China weist Studis aus

Das Vorfeld von Olympia dominieren negative Schlagzeilen über China. Sich ein differenziertes Urteil zu bilden, fällt schwer.

Chinas Visa-Poltitik sorgt weltweit für Verwirrung. Ende April hieß es, dass internationale Studenten während Olympia 2008 in Peking vom 8. bis 24. August das Land verlassen müssten. Die universitären Sommerkurse in Peking wurden ersatzlos gestrichen. Am 6. Mai äußerte sich der Sprecher des chinesischen Außenministeriums erstmals dazu und erklärte, dass China die Visa-Vergabebestimmungen verschärft hätte, um die Sicherheit der Sportler und Gäste von Olympia zu gewährleisten.

Anna Mett, Studentin an der FH Potsdam, absolviert seit August 2007 ein Praktikum in einem dreisprachigen Kindergarten in Peking.

Wie erlebst du die Stimmung in China kurz vor Olympia?
Als Ausländer ist man mir bis jetzt durchweg sehr freundlich begegnet. Die Vorbereitungen für Olympia laufen auf Hochtouren.

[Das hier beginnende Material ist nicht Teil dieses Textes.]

(** A frame with its flags. *)
Lemma lor_flags pa f : 0 <= f < 2 ^ 12 → pa mod 2 ^ 12 = 0 → Z.lor pa f = pa + f.
Proof.
  intros Hf Hp. assert (Z.land pa f = 0) as H0; [|by rewrite <- Z.lxor_lor, Z.add_nocarry_lxor].
  apply Z.bits_inj'. intros n Hn. rewrite Z.land_spec, Z.bits_0. destruct (decide (n < 12)).
  - rewrite <- (Z.mod_pow2_bits_low pa 12 n), Hp by lia. by rewrite Z.bits_0.
  - rewrite <- (Z.mod_small f (2 ^ 12)) by lia. rewrite (Z.mod_pow2_bits_high f 12 n) by lia. apply andb_false_r.
Qed.

Definition word (w : Z) : Prop := 0 <= w < 2 ^ 32.
Definition words (t : list Z) : Prop := length t = 1024%nat ∧ Forall word t.

Lemma words_upd t i w : words t → word w → words (updZ t i w).
Proof.
  intros [Hl Hf] Hw. split; [by rewrite updZ_length|]. unfold updZ. case_decide; [|done]. by apply Forall_insert.
Qed.

Lemma words_zero : words (replicate 1024 0).
Proof. split; [apply length_replicate|]. apply Forall_replicate. unfold word. lia. Qed.

Lemma words_get t i : words t → 0 <= i < 1024 → ∃ w, nthZ t i = Some w ∧ word w.
Proof.
  intros [Hl Hf] Hi. destruct (nthZ_is_Some t i) as [w Hw]; [lia|]. exists w. split; [done|].
  unfold nthZ in Hw. rewrite decide_True in Hw by lia. by apply (Forall_lookup_1 _ _ _ _ Hf Hw).
Qed.

Lemma zero_get i : 0 <= i < 1024 → nthZ (replicate 1024 0) i = Some 0.
Proof. intros. unfold nthZ. rewrite decide_True by lia. apply lookup_replicate. split; [done|lia]. Qed.

(** The frame of a word, seen at its virtual address. *)
Definition tab (e : Z) : Z := VA (e / 2 ^ 12 * 2 ^ 12).
Definition small (e : Z) : bool := Z.testbit e 0 && negb (Z.testbit e 7).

Man kann auf einem riesigen Platz stehen und auf der Großleinwand das „Word of the Day“ lernen: „Can I help you?“ Es wird sich sehr große Mühe gegeben, ein schönes Peking zu zeigen. Ich empfinde diese Stimmung als recht angenehm.
 
Kommst du selbst an wahrheitsgetreue Medien heran?

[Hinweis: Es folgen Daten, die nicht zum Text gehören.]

Lemma trimmed_headed f n k l : headed f n l → headed f n (trimmed k l).
Proof.
  intros (i & m & l' & -> & Hf & Hn). cbn [trimmed]. destruct (0 <? k); [destruct (m_len m <=? k)|]; by eexists _, _, _.
Qed.
Lemma kept_headed f n k l : headed f n l → headed f n (kept k l).
Proof. intros (i & m & l' & -> & Hf & Hn). cbn [kept]. destruct (k <=? m_len m); by eexists _, _, _. Qed.

(** Storing the changed mbufs and then the length in the header makes a packet again. *)
Lemma finish_packet s i l f k : linked (mbufs s) (Some i) l → Forall (λ a, mbuf_ok s a.2) l → total l < 2 ^ 31 →
  headed f (total l + k) l →
  ∃ s', (x ← load i s; if has M_PKTHDR x then upd i (set_pkthdr (pkt_len x - k) (rcvif x)) s else Done s) = Done s' ∧
    packet s' i (header_len (total l) l) ∧ contents s' (header_len (total l) l) = contents s l.
Proof.
  intros Hl Hok Ht (i' & m & l' & -> & Hf & Hn). pose proof (total_nonneg _ _ Hok) as Ht0.
  destruct (header_store s i _ (total ((i', m) :: l')) Hl Hok) as (s' & Hrun & Hl' & Hok' & Hc & _).
  assert (i' = i ∧ mbufs s !! i = Some m) as [-> Hi] by (by inversion Hl).
  exists s'. rewrite (load_spec i s m), bind_done in Hrun |- * by done.
  split.
  - rewrite <- Hrun. destruct (has M_PKTHDR m); [|done]. by rewrite (Hn (eq_sym Hf)), Z.add_simpl_r.
  - split; [|done]. split; [done|done|by rewrite header_total|]. rewrite header_total. intros m1 l1 He Hh.
    cbn [header_len] in He. injection He as <- <-. destruct (has M_PKTHDR m) eqn:E; [|congruence].
    cbn [set_pkthdr pkt_len]. rewrite total_cons in *. rewrite s32_small by (split; [|exact Ht]; lia). done.
Qed.

Lemma total_app l l' : total (l ++ l') = total l + total l'.
Proof. induction l as [|[i m] l IH]; [done|]. cbn [app]. rewrite !total_cons, IH. lia. Qed.
Lemma contents_app s l l' : contents s (l ++ l') = contents s l ++ contents s l'.
Proof. unfold contents. by rewrite map_app, concat_app. Qed.

Lemma relinked_refl l : Forall2 relinked l l.
Proof. apply Forall_Forall2_diag, Forall_true. done. Qed.

Lemma put_all_snoc h p l j x x' : linked h p (l ++ [(j, x)]) → put_all (l ++ [(j, x')]) h = <[j := x']> h.
Proof.
  revert h p. induction l as [|[i m] l IH]; intros h p Hl; [done|]. cbn [app] in *. inversion Hl as [|? ? ? Hi Hl']; subst.
  cbn [put_all]. rewrite insert_id by done. by apply (IH _ (m_next m)).
Qed.

(** The last mbuf shortened. *)
Lemma shorten_last s l j x n : Forall (λ a, mbuf_ok s a.2) (l ++ [(j, x)]) → 0 <= n <= m_len x →
  let l' := l ++ [(j, set_len (m_len x - n) x)] in
  Forall2 relinked (l ++ [(j, x)]) l' ∧ Forall (λ a, mbuf_ok s a.2) l' ∧
  contents s l' = take (Z.to_nat (total (l ++ [(j, x)]) - n)) (contents s (l ++ [(j, x)])).
Proof.
  intros Hok Hn l'. apply Forall_app in Hok as [Hok1 Hok2]. inversion_clear Hok2 as [|?? Hx _]. simpl in Hx.
  destruct (set_len_bytes s x (m_len x - n) Hx ltac:(lia)) as [Hx' Hb]. split; [apply Forall2_app; [apply relinked_refl|by repeat constructor]|].
  split; [apply Forall_app; split; [done|by constructor; [|constructor]]|]. pose proof (mbytes_length s x Hx) as Hlx.
  unfold l'. rewrite !contents_app, total_app, !contents_cons, Hb. pose proof (contents_length s l Hok1) as Hlc.
  rewrite total_cons. change (total []) with 0. change (contents s []) with (@nil Z). rewrite !app_nil_r.
  rewrite take_app_ge by lia. do 2 f_equal. lia.
Qed.

Lemma shorten_headed f n l j x k : headed f n (l ++ [(j, x)]) → headed f n (l ++ [(j, set_len k x)]).
Proof.
  intros (i & m & l' & He & Hf & Hn). destruct l as [|[i0 m0] l]; simpl in *; injection He as -> -> <-; by eexists _, _, _.
Qed.

(** *** [m_adj] *)

Definition adj_result (s : mst) (i : Z) (l : list (Z * mbuf)) (x : bytes) (r : outcome mst) : Prop :=
  ∃ s' l', r = Done s' ∧ packet s' i l' ∧ contents s' l' = x.

Lemma adj_head s i l req : packet s i l → 0 <= req < 2 ^ 31 →
  adj_result s i l (drop (Z.to_nat req) (contents s l)) (m_adj (Some i) req s).
Proof.
  intros Hp Hreq. pose proof Hp as [Hl Hok Ht _]. destruct (packet_headed _ _ _ Hp) as [f Hh].
  destruct (trimmed_spec s l req Hok ltac:(lia)) as (HF & Hok1 & Hc).
  pose proof (contents_length s _ Hok) as Hlc. pose proof (contents_length s _ Hok1) as Hlc1. rewrite Hc, length_drop in Hlc1.
  unfold m_adj. rewrite (proj2 (Z.leb_le 0 req)) by lia.
  rewrite (trim_head_spec _ l), bind_done by (done || (pose proof (linked_turns s _ l Hl); lia)).
  destruct (store_list s i l (trimmed req l) Hl HF Hok1) as (Hl1 & Hok1' & Hc1 & Hs).
  set (s1 := with_mbufs _ s) in *. set (k := req - _).
  assert (Hk : total (trimmed req l) + k = total l) by (unfold k; destruct (Z.ltb_spec 0 req); lia).
  destruct (finish_packet s1 i _ f k Hl1 Hok1' ltac:(lia)) as (s2 & Hrun & Hp2 & Hc2).
  { rewrite Hk. by apply trimmed_headed. }
  exists s2, (header_len (total (trimmed req l)) (trimmed req l)). split; [done|]. split; [done|]. by rewrite Hc2, Hc1, Hc.
Qed.

Lemma adj_tail_last s i l0 j x n : packet s i (l0 ++ [(j, x)]) → 0 <= n <= m_len x →
  adj_result s i (l0 ++ [(j, x)]) (take (Z.to_nat (total (l0 ++ [(j, x)]) - n)) (contents s (l0 ++ [(j, x)])))
    (s ← upd j (set_len (m_len x - n)) s;
     x ← load i s; if has M_PKTHDR x then upd i (set_pkthdr (pkt_len x - n) (rcvif x)) s else Done s).
Proof.
  intros Hp Hn. pose proof Hp as [Hl Hok Ht _]. destruct (packet_headed _ _ _ Hp) as [f Hh].
  destruct (shorten_last s l0 j x n Hok Hn) as (HF & Hok1 & Hc). set (l1 := l0 ++ [(j, set_len _ x)]) in *.
  pose proof (contents_length s _ Hok) as Hlc. pose proof (contents_length s _ Hok1) as Hlc1. rewrite Hc, length_take in Hlc1.
  assert (Hn' : n <= total (l0 ++ [(j, x)])) by (apply Forall_app in Hok as [Hok0 _]; pose proof (total_nonneg s l0 Hok0);
    rewrite total_app, total_cons; change (total []) with 0; lia).
  rewrite (upd_spec j _ s x), bind_done by (apply (linked_lookup _ _ _ _ _ Hl); set_solver).
  destruct (store_list s i _ l1 Hl HF Hok1) as (Hl1 & Hok1' & Hc1 & Hs).
  unfold l1 in Hl1, Hok1', Hc1 at 1. rewrite (put_all_snoc _ _ l0 j x _ Hl) in Hl1, Hok1', Hc1. fold l1 in Hl1, Hok1', Hc1.
  destruct (finish_packet _ i _ f n Hl1 Hok1' ltac:(lia)) as (s2 & Hrun & Hp2 & Hc2).
  { replace (total l1 + n) with (total (l0 ++ [(j, x)])) by lia. by apply shorten_headed. }
  exists s2, (header_len (total l1) l1). split; [done|]. split; [done|]. by rewrite Hc2, Hc1, Hc.
Qed.

Lemma adj_tail_far s i l n : packet s i l → 0 <= n <= total l →
  adj_result s i l (take (Z.to_nat n) (contents s l))
    (x ← load i s;
     s ← (if has M_PKTHDR x then upd i (set_pkthdr n (rcvif x)) s else Done s);
     '(m, s) ← keep_loop (turns s) (Some i) n s;
     x ← load_opt m s;
     toss_loop (turns s) (m_next x) s).
Proof.
  intros [Hl Hok Ht _] Hn. rewrite bind_assoc.
  destruct (header_store s i l n Hl Hok) as (s1 & -> & Hl1 & Hok1 & Hc1 & _). rewrite bind_done. set (l1 := header_len n l) in *.
  assert (Ht1 : total l1 = total l) by apply header_total.
  assert (Hh : ∃ f, headed f n l1).
  { inversion Hl as [|? m l' Hi Hl' Hp Hl0]; subst. exists (has M_PKTHDR m). unfold l1. cbn [header_len].
    destruct (has M_PKTHDR m) eqn:E; eexists _, _, _; (split; [done|]); (split; [done|]); [|done].
    intros _. cbn [set_pkthdr pkt_len]. by rewrite s32_small by lia. }
  destruct Hh as [f Hh]. destruct (kept_spec s1 l1 n Hok1 ltac:(lia)) as (HF & Hok2 & Hc2).
  pose proof (contents_length s1 _ Hok1) as Hlc. pose proof (contents_length s1 _ Hok2) as Hlc2. rewrite Hc2, length_take in Hlc2.
  rewrite (keep_toss_spec _ l1) by (done || lia || (pose proof (linked_turns _ _ _ Hl1); lia) || (intros ->; by inversion Hl1)).
  destruct (store_list s1 i l1 (kept n l1) Hl1 HF Hok2) as (Hl2 & Hok2' & Hc2' & _).
  eexists _, (kept n l1). split; [done|]. split; [split; [done|done|lia|]|by rewrite Hc2', Hc2, Hc1].
  intros m l' He Hm. destruct (kept_headed f n n l1 Hh) as (i2 & m2 & l2 & He2 & Hf & Hpl). rewrite He in He2.
  injection He2 as -> -> ->. rewrite Hpl by congruence. lia.
Qed.

(** C22: m_adj trims a packet: a positive request drops that many bytes from the front of the chain, a
    negative one from its end, everything if there are fewer; the mbufs stay linked with their data in their
    areas, and the length in the packet header is again the number of bytes in the chain. *)
Theorem m_adj_trims s i l req (Hp : packet s i l) (Hreq : - 2 ^ 31 < req < 2 ^ 31) :
  ∃ s' l', m_adj (Some i) req s = Done s' ∧ packet s' i l' ∧
    contents s' l' = if 0 <=? req then drop (Z.to_nat req) (contents s l)
                     else take (Z.to_nat (total l + req)) (contents s l).
Proof.
  destruct (Z.leb_spec 0 req) as [H0|H0]; [apply adj_head; [done|lia]|]. pose proof Hp as [Hl Hok Ht _].
  unfold m_adj. rewrite (proj2 (Z.leb_gt 0 req)) by lia. rewrite (s32_small (- req)) by lia.
  assert (∃ m l0, l = (i, m) :: l0) as (m & l0 & El) by (inversion Hl; eauto).
  destruct (count_chain_spec (turns s) l i m l0 0 s El Hl ltac:(pose proof (linked_turns _ _ _ Hl); lia) Hok ltac:(lia) ltac:(lia))
    as (l1 & j & x & -> & _ & ->).
  assert (Hx : mbufs s !! j = Some x) by (apply (linked_lookup _ _ _ _ _ Hl); set_solver).
  assert (Hnn : 0 <= total (l1 ++ [(j, x)])) by (by apply (total_nonneg s)).
  rewrite bind_done, Z.add_0_l, (load_spec j s x), bind_done by done. destruct (Z.leb_spec (- req) (m_len x)) as [Hle|Hgt].
  - replace (total (l1 ++ [(j, x)]) + req) with (total (l1 ++ [(j, x)]) - - req) by lia. apply adj_tail_last; [done|lia].
  - rewrite s32_small by lia. set (n := if _ <? 0 then _ else _).
    assert (Hn : n = Z.max 0 (total (l1 ++ [(j, x)]) + req)) by (unfold n; destruct (Z.ltb_spec (total (l1 ++ [(j, x)]) - - req) 0); lia).
    replace (Z.to_nat (total (l1 ++ [(j, x)]) + req)) with (Z.to_nat n) by lia. apply adj_tail_far; [done|lia].
Qed.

Ohne Probleme, denn ich kann jederzeit auf deutschsprachige Seiten zugreifen. Aber auch westliche Medien berichten häufig nicht wahrheitsgetreu und schieben China oft den schwarzen Peter zu.
 
Wie aufgeklärt sind die Chinesen über die gegenwärtige politische Lage Chinas?

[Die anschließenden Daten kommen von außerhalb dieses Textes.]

(* ===== verification/Sockbuf.v ===== *)
(** * Socket buffers ([Kernel/net/uipc_socket2.c], [Include/kernel/sys/socketval.h])

    A socket buffer is a queue of records linked by [m_nextpkt] of their first mbufs; a
    record is a chain of mbufs.  [sb_cc] counts the bytes, [sb_mbcnt] the memory of the
    mbufs.  Data comes in at the last record ([sbappend], unless that record is closed by
    [M_EOR]) or as a record of its own, and goes out at the front.

    The functions are proved to implement a queue of byte strings: [queue] relates a
    buffer and the store to its records, [abs] reads the bytes, [sockbuf_refines] compares each
    operation with its counterpart on lists.  Sleeping and waking ([sbwait], [sb_lock],
    [sb_wakeup]) is not modelled here. *)

From S2P Require Import Prelude Mbuf.

Definition M_EOR := 2.
Definition MSIZE := 128.
Definition MT_SONAME := 8.
Definition SB_MAX := 262144.
Definition SB_LOCK := 1.
(** [sb_max], which nothing changes. *)
Definition sb_max := SB_MAX.

Record sockbuf : Type := mk_sockbuf {
  sb_cc : Z; sb_hiwat : Z; sb_mbcnt : Z; sb_mbmax : Z; sb_lowat : Z; sb_mb : option Z; sb_flags : Z }.
Definition set_counts c n b := mk_sockbuf (u32 c) (sb_hiwat b) (u32 n) (sb_mbmax b) (sb_lowat b) (sb_mb b) (sb_flags b).
Definition set_mb p b := mk_sockbuf (sb_cc b) (sb_hiwat b) (sb_mbcnt b) (sb_mbmax b) (sb_lowat b) p (sb_flags b).
Definition set_marks hi mx lo b := mk_sockbuf (sb_cc b) hi (sb_mbcnt b) mx lo (sb_mb b) (sb_flags b).
Definition set_nextpkt p m := mk_mbuf (m_next m) p (m_len m) (m_data m) (m_type m) (m_flags m) (pkt_len m) (rcvif m) (ext_buf m) (m_extrefcnt m) (m_dat m).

Ich sehe hier keinen Unterschied zwischen Chinesen und Deutschen: Es hat mit der Bildung zu tun. Vor allem Chinesen, die im Ausland waren, sind sehr aufgeklärt. Es wirkt wie in Parallelwelten: Die Lenkung durch die Regierung wird hingenommen, und gleichzeitig lebt man sich in Nischen aus. Die alternative Kunst- und Musikszene ist sehr groß und aktiv.
 
Hast du Chinesen mit deiner Meinung konfrontiert?
Ich bin da sehr vorsichtig, da ich ein Gast in diesem Land bin und zum Zeitpunkt der Tibetaufstände zu wenig über den Konflikt wusste. Mit meiner besten Freundin, einer Pekingerin, habe ich darüber gesprochen. Sie ist es gewohnt, dass man nicht alles weiß. Es gibt hier einfach eine andere Mentalität, mit Konflikten umzugehen.
 
Hattest du Probleme mit den Visa?
Mein Visum mit Studenten-, bzw. Praktikantenstatus ist jeweils 90 Tage gültig und muss dann verlängert werden. Bis jetzt ist unklar, ob ich die Verlängerung bis zum Abflugtag am 15. Juli bekomme.